A lei também estabelece novo parâmetro de valor para a indenização das pessoas que foram isoladas compulsoriamente na época. O valor não poderá ser inferior a um salário mínimo por mês. Esse mesmo parâmetro mínimo resguarda os filhos das pessoas isoladas, que agora passam a ter direito a pensão. A regulamentação dos valores de indenização e dos trâmites burocráticos para recebê-la ocorrerá em decreto posterior.

O isolamento de pessoas com hanseníase ocorreu de forma mais intensa até a década de 1950, sendo reduzida a partir dos anos 60. Mas até 1976 era respaldada oficialmente pelo Estado e durou na prática até 1986, em casos mais raros, como revelaram apurações sobre o assunto. O grupo de pacientes mantido naquela mesma época em isolamento domiciliar nas florestas e seringais – e não em colônias – acaba de ser incluído na nova legislação, que sucede a Lei 11.520, de 2007. São pessoas especialmente da região Norte do país, com especial destaque para moradores do município de Cruzeiro do Sul, no Acre.

Doença determinada socialmente

Tanto o diagnóstico quanto o tratamento da hanseníase são totalmente gratuitos pelo Sistema Único de Saúde (SUS). O Ministério da Saúde contabiliza em média 21 mil novos casos de hanseníase por ano no país. A hanseníase é uma das 11 doenças que fazem parte do Comitê Interministerial para Eliminação da Tuberculose e de Outras Doenças Determinadas Socialmente (CIEDDS), que atua para eliminação enquanto problema de saúde pública.

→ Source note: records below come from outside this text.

Lemma totals_columns (paystubs : option (list PaystubsPage.Paystub)) :
  let stubs := PaystubsPage.displayPaystubs paystubs in
  let t := PaystubsPage.totals paystubs in
  PaystubsPage.gross t == PaystubsPage.columnSum PaystubsPage.gross_pay stubs
  /\ PaystubsPage.federal t == PaystubsPage.columnSum PaystubsPage.federal_withheld stubs
  /\ PaystubsPage.state t == PaystubsPage.columnSum PaystubsPage.state_withheld stubs
  /\ PaystubsPage.fica t == PaystubsPage.columnSum PaystubsPage.fica_withheld stubs
  /\ PaystubsPage._401k t
     == PaystubsPage.columnSum PaystubsPage._401k_contribution stubs
  /\ PaystubsPage.net t == PaystubsPage.columnSum PaystubsPage.net_pay stubs
  /\ PaystubsPage.rsu t
     == PaystubsPage.columnSum (fun ps => default 0 (PaystubsPage.rsu_income ps)) stubs.
Proof.
  intros stubs t.
  destruct (fold_addPaystub stubs PaystubsPage.zeroTotals)
    as (H1 & H2 & H3 & H4 & H5 & H6 & H7).
  simpl in *. unfold t, PaystubsPage.totals, PaystubsPage.totalsOf.
  fold stubs.
  rewrite H1, H2, H3, H4, H5, H6, H7. repeat split; ring.
Qed.

Lemma columnSum_nonpositive (column : PaystubsPage.Paystub -> Q)
    (stubs : list PaystubsPage.Paystub) :
  Forall (fun ps => 0 <= column ps) stubs ->
  (PaystubsPage.columnSum column stubs <= 0
   <-> Forall (fun ps => column ps == 0) stubs).
Proof.
  unfold PaystubsPage.columnSum.
  induction 1 as [| ps stubs Hps Hall IH]; simpl.
  - split; [constructor | intros _; apply Qle_refl].
  - pose proof (columnSum_nonneg column stubs Hall) as Hsum.
    unfold PaystubsPage.columnSum in Hsum.
    split.
    + intros H. constructor; [lra |]. apply IH. lra.
    + intros H. inversion H as [| ? ? H0 Hrest]; subst.
      apply IH in Hrest. lra.
Qed.

(** X15.  When no paystub has a negative RSU income, the RSU cell of the
    totals row shows a dash exactly when no paystub has RSU income (none, or
    an income of 0); otherwise it shows the positive RSU total.  With a
    dash, the "YTD Gross Income" card is the gross total alone. *)
Theorem X15_rsu_total_shown
    (paystubs : option (list PaystubsPage.Paystub)) :
  Forall (fun ps => 0 <= default 0 (PaystubsPage.rsu_income ps))
    (PaystubsPage.displayPaystubs paystubs) ->
  let t := PaystubsPage.totals paystubs in
  (PaystubsPage.rsuTotalShown t = None
   <-> Forall (fun ps => default 0 (PaystubsPage.rsu_income ps) == 0)
         (PaystubsPage.displayPaystubs paystubs))
  /\ (forall a : Q,
        PaystubsPage.rsuTotalShown t = Some a ->
        a = PaystubsPage.rsu t /\ 0 < a)
  /\ (PaystubsPage.rsuTotalShown t = None ->
      PaystubsPage.ytdGrossShown t == PaystubsPage.gross t).
Proof.
  intros Hnonneg t.
  destruct (totals_columns paystubs) as (_ & _ & _ & _ & _ & _ & Hrsu).
  fold t in Hrsu.
  pose proof (columnSum_nonpositive _ _ Hnonneg) as Hzero.
  pose proof (columnSum_nonneg _ _ Hnonneg) as Hsum.
  unfold PaystubsPage.rsuTotalShown, PaystubsPage.ytdGrossShown.
  destruct (Qle_bool (PaystubsPage.rsu t) 0) eqn:E; simpl.
  - apply Qle_bool_true in E. split; [| split].
    + split; [intros _ | reflexivity]. apply Hzero. now rewrite <- Hrsu.
    + discriminate.
    + intros _. rewrite Hrsu in E |- *. lra.
  - apply Qle_bool_false in E. split; [| split].
    + split; [discriminate |]. intros H. apply Hzero in H.
      rewrite <- Hrsu in H. exfalso. apply (Qlt_not_le _ _ E H).
    + intros a H. injection H as <-. split; [reflexivity | exact E].
    + discriminate.
Qed.
Lemma quiet_inv w w' : quiet w w' → button_inv w → button_inv w'.
Proof.
  intros (Hp & Ht & Hh) K b. destruct (K b) as [K1 K2]. specialize (Ht b).
  unfold posts_of in *. rewrite Hp. split; [lia|].
  intros Hge. destruct K2 as (e & He & Pe); [lia|].
  destruct (Hh _ _ He) as (e' & He' & Pe'). exists e'. split; [done|congruence].
Qed.

Ltac quiet_tac :=
  unfold quiet; split_and?; simpl;
  first [ done | apply timers_ok_refl | apply heap_ok_refl
        | by apply timers_ok_app | apply timers_ok_filter | apply heap_ok_app
        | idtac ].

Lemma updateRouteData_quiet now entries w :
  quiet w (RealTimeUpdater.updateRouteData now entries w).
Proof.
  destruct (updateRouteData_frame now entries w) as (_&Ht&_&_&_&_&Hp&_).
  split_and!; [done|rewrite Ht; apply timers_ok_refl|].
  rewrite updateRouteData_doc. apply heap_ok_patch.
Qed.

Lemma handleSyncData_quiet now data w :
  quiet w (RealTimeUpdater.handleSyncData now data w).
Proof.
  unfold RealTimeUpdater.handleSyncData, RealTimeUpdater.refreshRoutesPage,
    RealTimeUpdater.refreshStudentsPage, RealTimeUpdater.isUserAction.
  pose proof (updateRouteData_quiet now (default [] (routes data)) w) as Q.
  unfold_step. crush; try apply quiet_refl.
  all: destruct Q as (Qp & Qt & Qh); quiet_tac.
Qed.

Lemma poll_resume_quiet now o w :
  quiet w (RealTimeUpdater.poll_resume now o w).
Proof.
  assert (∀ u, quiet u (RealTimeUpdater.poll_schedule u)) as Hs.
  { intros u. unfold RealTimeUpdater.poll_schedule, setTimeout.
    destruct (isPolling (upd u)); [|apply quiet_refl].
    split_and!; simpl; [done|by apply timers_ok_app|apply heap_ok_refl]. }
  rewrite poll_resume_split. eapply quiet_trans; [|apply Hs].
  unfold RealTimeUpdater.poll_try, RealTimeUpdater.poll_catch,
    RealTimeUpdater.showConnectionStatus, log.
  destruct o as [err| |err|data]; simpl.
  - quiet_tac.
  - apply quiet_refl.
  - quiet_tac.
  - destruct (success data); simpl; [|apply quiet_refl].
    apply (handleSyncData_quiet now data w).
Qed.

Lemma startPolling_quiet w : quiet w (RealTimeUpdater.startPolling w).
Proof.
  unfold RealTimeUpdater.startPolling.
  destruct (isPolling (upd w)); [apply quiet_refl|].
  unfold_step. simpl.
  split_and!; simpl; [done|by apply timers_ok_app|apply heap_ok_refl].
Qed.

Lemma stopPolling_quiet w : quiet w (RealTimeUpdater.stopPolling w).
Proof.
  unfold RealTimeUpdater.stopPolling. simpl.
  destruct (RealTimeUpdater.truthy_timer _); quiet_tac.
Qed.

Lemma content_resume_quiet k o w : quiet w (content_resume k o w).
Proof.
  unfold content_resume, content_catch, reload, log, setTimeout.
  destruct o as [err| |err|[trs|]]; simpl; [quiet_tac..| |quiet_tac].
  destruct (tbody (doc w)); quiet_tac.
Qed.

Lemma swap_rows_quiet trs w : quiet w (swap_rows trs w).
Proof.
  unfold swap_rows. destruct (tbody (doc w)); [|apply quiet_refl].
  destruct (clone_rows _ trs) as [rs es].
  split_and!; simpl; [done|apply timers_ok_refl|apply heap_ok_app].
Qed.

Lemma clearTimeout_quiet id w : quiet w (clearTimeout id w).
Proof.
  split_and!; simpl; [done|apply timers_ok_filter|apply heap_ok_refl].
Qed.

De forma inédita, nove ministérios se reuniram para elaborar estratégias de eliminação de doenças que acometem, de forma mais intensa, as populações de maior vulnerabilidade social.

Coordenado pelo Ministério da Saúde, o grupo irá funcionar até janeiro de 2030. Dados da pasta apontam que, entre 2017 e 2021, as doenças determinadas socialmente foram responsáveis pela morte de mais de 59 mil pessoas no Brasil. O plano de trabalho inicial inclui enfrentar 11 dessas enfermidades – como malária, esquistossomose, Doença de Chagas e hepatites virais – além da transmissão vertical da sífilis, hepatite B e do HIV. Essa estratégia está prevista nos Objetivos de Desenvolvimento Sustentável (ODS) da ONU.

Assista a íntegra da cerimônia:

Meta

De acordo com o Ministério da Saúde, a meta é que a maioria dessas doenças sejam eliminadas como problema de saúde pública – são elas: Doença de Chagas, malária, hepatites virais, tracoma, filariose, esquistossomose, oncorcercose e geo-helmintíases.

Para outras enfermidades, como tuberculose, HIV e hanseníase, o objetivo é atingir as metas operacionais de redução e controle propostas pela Organização Mundial de Saúde (OMS) até 2030. Já para doenças como HIV, sífilis e hepatite B, a meta é eliminar a transmissão vertical, ou seja, quando a doença é passada de mãe para filho.